§ **Assignment**
Your answer should be the exact lines of the data below from the one containing "(** ** Deleting" through the one containing "intros Hs Hg Ho. cbv zeta. split; [|split]."; please include nothing else.

====== Extracted data ======

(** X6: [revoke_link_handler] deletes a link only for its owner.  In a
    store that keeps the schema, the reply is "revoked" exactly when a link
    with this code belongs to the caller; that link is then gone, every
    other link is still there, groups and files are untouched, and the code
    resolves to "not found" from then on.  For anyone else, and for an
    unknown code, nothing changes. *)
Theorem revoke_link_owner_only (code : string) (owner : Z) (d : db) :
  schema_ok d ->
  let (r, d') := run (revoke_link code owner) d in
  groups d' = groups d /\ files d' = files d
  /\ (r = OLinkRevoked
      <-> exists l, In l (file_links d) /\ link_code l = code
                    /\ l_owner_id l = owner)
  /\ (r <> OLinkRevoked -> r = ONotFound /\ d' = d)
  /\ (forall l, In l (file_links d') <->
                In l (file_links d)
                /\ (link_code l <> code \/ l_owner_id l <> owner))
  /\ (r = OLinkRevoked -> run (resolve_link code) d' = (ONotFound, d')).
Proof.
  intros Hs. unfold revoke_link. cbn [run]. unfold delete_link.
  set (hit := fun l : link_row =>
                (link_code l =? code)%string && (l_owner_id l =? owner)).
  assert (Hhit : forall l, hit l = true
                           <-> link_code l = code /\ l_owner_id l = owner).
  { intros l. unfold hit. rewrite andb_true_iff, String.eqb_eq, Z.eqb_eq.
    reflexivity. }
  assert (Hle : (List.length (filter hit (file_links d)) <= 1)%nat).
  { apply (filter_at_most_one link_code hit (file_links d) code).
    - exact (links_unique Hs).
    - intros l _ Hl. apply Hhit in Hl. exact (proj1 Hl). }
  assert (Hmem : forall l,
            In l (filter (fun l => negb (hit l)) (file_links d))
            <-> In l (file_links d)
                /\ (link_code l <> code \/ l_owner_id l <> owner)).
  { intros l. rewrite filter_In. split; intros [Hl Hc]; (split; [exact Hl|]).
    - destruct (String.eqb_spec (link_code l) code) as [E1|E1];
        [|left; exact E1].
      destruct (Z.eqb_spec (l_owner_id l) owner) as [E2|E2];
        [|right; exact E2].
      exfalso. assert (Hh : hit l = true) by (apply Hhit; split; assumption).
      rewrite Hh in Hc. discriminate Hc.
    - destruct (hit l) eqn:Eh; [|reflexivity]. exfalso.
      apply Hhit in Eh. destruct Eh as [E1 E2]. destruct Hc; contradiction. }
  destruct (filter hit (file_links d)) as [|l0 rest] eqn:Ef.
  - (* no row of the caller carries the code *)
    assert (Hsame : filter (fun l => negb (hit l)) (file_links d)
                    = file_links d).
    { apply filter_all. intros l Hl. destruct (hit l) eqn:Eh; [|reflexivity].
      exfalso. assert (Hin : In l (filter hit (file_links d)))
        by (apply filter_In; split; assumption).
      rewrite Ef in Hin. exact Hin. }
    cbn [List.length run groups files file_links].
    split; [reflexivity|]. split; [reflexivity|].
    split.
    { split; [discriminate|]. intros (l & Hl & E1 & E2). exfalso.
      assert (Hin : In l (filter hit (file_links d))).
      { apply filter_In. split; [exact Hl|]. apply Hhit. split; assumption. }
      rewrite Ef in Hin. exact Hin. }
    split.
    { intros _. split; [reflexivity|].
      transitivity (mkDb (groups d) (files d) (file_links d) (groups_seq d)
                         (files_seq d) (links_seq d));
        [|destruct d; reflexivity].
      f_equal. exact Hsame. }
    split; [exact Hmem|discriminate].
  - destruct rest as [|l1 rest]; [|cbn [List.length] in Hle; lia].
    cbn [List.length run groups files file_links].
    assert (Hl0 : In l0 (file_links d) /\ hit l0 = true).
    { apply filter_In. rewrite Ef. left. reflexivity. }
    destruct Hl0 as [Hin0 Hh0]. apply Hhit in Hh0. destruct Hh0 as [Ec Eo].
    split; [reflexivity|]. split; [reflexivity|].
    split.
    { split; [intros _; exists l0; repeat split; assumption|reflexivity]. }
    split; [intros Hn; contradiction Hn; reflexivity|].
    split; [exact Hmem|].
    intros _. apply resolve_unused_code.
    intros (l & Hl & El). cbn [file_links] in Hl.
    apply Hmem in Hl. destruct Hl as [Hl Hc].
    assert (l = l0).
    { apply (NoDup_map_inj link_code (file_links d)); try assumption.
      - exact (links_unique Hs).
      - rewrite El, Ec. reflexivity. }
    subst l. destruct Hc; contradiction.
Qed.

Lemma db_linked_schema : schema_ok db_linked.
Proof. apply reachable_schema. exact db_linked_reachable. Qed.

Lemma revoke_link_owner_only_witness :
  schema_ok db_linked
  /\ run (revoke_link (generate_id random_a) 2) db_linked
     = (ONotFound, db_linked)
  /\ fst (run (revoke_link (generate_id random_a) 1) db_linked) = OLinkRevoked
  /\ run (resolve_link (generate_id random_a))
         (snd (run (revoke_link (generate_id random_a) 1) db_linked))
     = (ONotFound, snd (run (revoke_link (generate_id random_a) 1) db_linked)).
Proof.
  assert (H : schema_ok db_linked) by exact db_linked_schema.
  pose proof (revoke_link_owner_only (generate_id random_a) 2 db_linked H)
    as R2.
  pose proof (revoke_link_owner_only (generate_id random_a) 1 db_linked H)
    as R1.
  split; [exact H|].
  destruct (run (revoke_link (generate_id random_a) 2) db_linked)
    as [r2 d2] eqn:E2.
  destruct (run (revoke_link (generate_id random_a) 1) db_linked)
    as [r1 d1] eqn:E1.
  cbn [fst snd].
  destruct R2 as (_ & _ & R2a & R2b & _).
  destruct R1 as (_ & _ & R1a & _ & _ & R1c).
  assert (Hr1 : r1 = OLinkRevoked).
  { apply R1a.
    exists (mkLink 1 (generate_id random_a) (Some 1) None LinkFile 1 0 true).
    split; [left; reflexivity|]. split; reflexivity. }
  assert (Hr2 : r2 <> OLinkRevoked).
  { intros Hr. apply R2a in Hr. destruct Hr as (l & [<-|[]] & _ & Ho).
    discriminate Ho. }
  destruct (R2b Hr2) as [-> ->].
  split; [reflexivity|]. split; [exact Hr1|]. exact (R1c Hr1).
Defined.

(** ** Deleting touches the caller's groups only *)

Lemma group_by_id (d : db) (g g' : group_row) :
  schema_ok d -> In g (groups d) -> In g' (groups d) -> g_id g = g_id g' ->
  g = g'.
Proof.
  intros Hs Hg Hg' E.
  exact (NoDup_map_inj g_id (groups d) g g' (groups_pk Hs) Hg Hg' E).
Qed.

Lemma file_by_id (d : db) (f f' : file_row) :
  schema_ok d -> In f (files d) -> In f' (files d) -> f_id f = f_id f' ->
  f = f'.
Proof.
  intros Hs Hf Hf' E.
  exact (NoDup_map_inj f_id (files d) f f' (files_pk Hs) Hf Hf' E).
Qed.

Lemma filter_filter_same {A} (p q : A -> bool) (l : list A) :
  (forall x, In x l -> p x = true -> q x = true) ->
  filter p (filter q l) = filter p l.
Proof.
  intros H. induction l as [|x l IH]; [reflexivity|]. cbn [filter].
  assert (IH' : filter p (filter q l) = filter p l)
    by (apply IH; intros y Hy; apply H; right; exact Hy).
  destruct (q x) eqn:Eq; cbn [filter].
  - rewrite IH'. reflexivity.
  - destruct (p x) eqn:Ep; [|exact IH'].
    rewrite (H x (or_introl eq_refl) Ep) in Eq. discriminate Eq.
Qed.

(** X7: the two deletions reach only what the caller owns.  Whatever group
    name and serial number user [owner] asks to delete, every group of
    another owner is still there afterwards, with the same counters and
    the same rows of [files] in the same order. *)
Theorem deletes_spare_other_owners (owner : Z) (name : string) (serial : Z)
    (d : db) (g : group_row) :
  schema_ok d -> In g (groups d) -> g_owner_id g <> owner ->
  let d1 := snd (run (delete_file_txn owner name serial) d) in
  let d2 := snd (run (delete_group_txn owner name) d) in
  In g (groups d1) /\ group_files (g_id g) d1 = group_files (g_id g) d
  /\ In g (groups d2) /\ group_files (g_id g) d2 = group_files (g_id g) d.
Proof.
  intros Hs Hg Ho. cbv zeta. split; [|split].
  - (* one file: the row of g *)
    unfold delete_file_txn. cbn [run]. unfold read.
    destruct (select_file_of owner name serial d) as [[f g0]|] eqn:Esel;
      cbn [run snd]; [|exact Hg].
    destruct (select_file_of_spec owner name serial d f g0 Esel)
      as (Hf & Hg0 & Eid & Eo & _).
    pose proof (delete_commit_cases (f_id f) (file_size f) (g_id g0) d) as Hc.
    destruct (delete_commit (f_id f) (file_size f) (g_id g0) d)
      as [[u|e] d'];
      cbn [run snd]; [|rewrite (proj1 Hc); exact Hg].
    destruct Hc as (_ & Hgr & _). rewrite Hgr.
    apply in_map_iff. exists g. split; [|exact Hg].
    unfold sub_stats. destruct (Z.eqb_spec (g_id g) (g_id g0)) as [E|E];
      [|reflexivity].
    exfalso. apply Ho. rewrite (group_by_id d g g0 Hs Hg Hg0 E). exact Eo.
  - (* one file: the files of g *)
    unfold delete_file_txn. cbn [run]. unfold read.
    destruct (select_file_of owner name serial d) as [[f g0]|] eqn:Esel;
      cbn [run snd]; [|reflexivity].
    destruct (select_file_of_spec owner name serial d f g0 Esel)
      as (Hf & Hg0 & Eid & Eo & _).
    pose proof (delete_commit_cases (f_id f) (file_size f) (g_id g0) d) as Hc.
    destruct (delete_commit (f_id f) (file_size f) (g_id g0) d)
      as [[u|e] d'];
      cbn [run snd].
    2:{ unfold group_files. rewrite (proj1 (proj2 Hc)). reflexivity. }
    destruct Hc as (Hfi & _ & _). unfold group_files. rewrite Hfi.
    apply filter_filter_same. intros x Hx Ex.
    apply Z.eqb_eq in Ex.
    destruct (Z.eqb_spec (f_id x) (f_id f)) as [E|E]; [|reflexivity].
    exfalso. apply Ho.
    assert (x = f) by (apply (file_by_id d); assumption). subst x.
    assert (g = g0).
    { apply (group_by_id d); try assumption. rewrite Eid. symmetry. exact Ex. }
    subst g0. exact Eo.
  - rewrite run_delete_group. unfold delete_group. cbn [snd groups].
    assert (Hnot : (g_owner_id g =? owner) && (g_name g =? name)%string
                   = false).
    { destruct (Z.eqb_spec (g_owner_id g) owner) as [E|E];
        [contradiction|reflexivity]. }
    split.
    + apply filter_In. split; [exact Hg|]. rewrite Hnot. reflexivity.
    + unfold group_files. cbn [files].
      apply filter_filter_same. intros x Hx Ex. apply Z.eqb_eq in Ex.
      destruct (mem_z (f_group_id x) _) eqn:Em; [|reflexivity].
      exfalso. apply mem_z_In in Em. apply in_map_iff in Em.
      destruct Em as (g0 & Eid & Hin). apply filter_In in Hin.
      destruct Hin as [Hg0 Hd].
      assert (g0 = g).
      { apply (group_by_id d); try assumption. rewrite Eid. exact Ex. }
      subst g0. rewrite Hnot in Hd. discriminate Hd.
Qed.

======

§ **The answer**
(** ** Deleting touches the caller's groups only *)

Lemma group_by_id (d : db) (g g' : group_row) :
  schema_ok d -> In g (groups d) -> In g' (groups d) -> g_id g = g_id g' ->
  g = g'.
Proof.
  intros Hs Hg Hg' E.
  exact (NoDup_map_inj g_id (groups d) g g' (groups_pk Hs) Hg Hg' E).
Qed.

Lemma file_by_id (d : db) (f f' : file_row) :
  schema_ok d -> In f (files d) -> In f' (files d) -> f_id f = f_id f' ->
  f = f'.
Proof.
  intros Hs Hf Hf' E.
  exact (NoDup_map_inj f_id (files d) f f' (files_pk Hs) Hf Hf' E).
Qed.

Lemma filter_filter_same {A} (p q : A -> bool) (l : list A) :
  (forall x, In x l -> p x = true -> q x = true) ->
  filter p (filter q l) = filter p l.
Proof.
  intros H. induction l as [|x l IH]; [reflexivity|]. cbn [filter].
  assert (IH' : filter p (filter q l) = filter p l)
    by (apply IH; intros y Hy; apply H; right; exact Hy).
  destruct (q x) eqn:Eq; cbn [filter].
  - rewrite IH'. reflexivity.
  - destruct (p x) eqn:Ep; [|exact IH'].
    rewrite (H x (or_introl eq_refl) Ep) in Eq. discriminate Eq.
Qed.

(** X7: the two deletions reach only what the caller owns.  Whatever group
    name and serial number user [owner] asks to delete, every group of
    another owner is still there afterwards, with the same counters and
    the same rows of [files] in the same order. *)
Theorem deletes_spare_other_owners (owner : Z) (name : string) (serial : Z)
    (d : db) (g : group_row) :
  schema_ok d -> In g (groups d) -> g_owner_id g <> owner ->
  let d1 := snd (run (delete_file_txn owner name serial) d) in
  let d2 := snd (run (delete_group_txn owner name) d) in
  In g (groups d1) /\ group_files (g_id g) d1 = group_files (g_id g) d
  /\ In g (groups d2) /\ group_files (g_id g) d2 = group_files (g_id g) d.
Proof.
  intros Hs Hg Ho. cbv zeta. split; [|split].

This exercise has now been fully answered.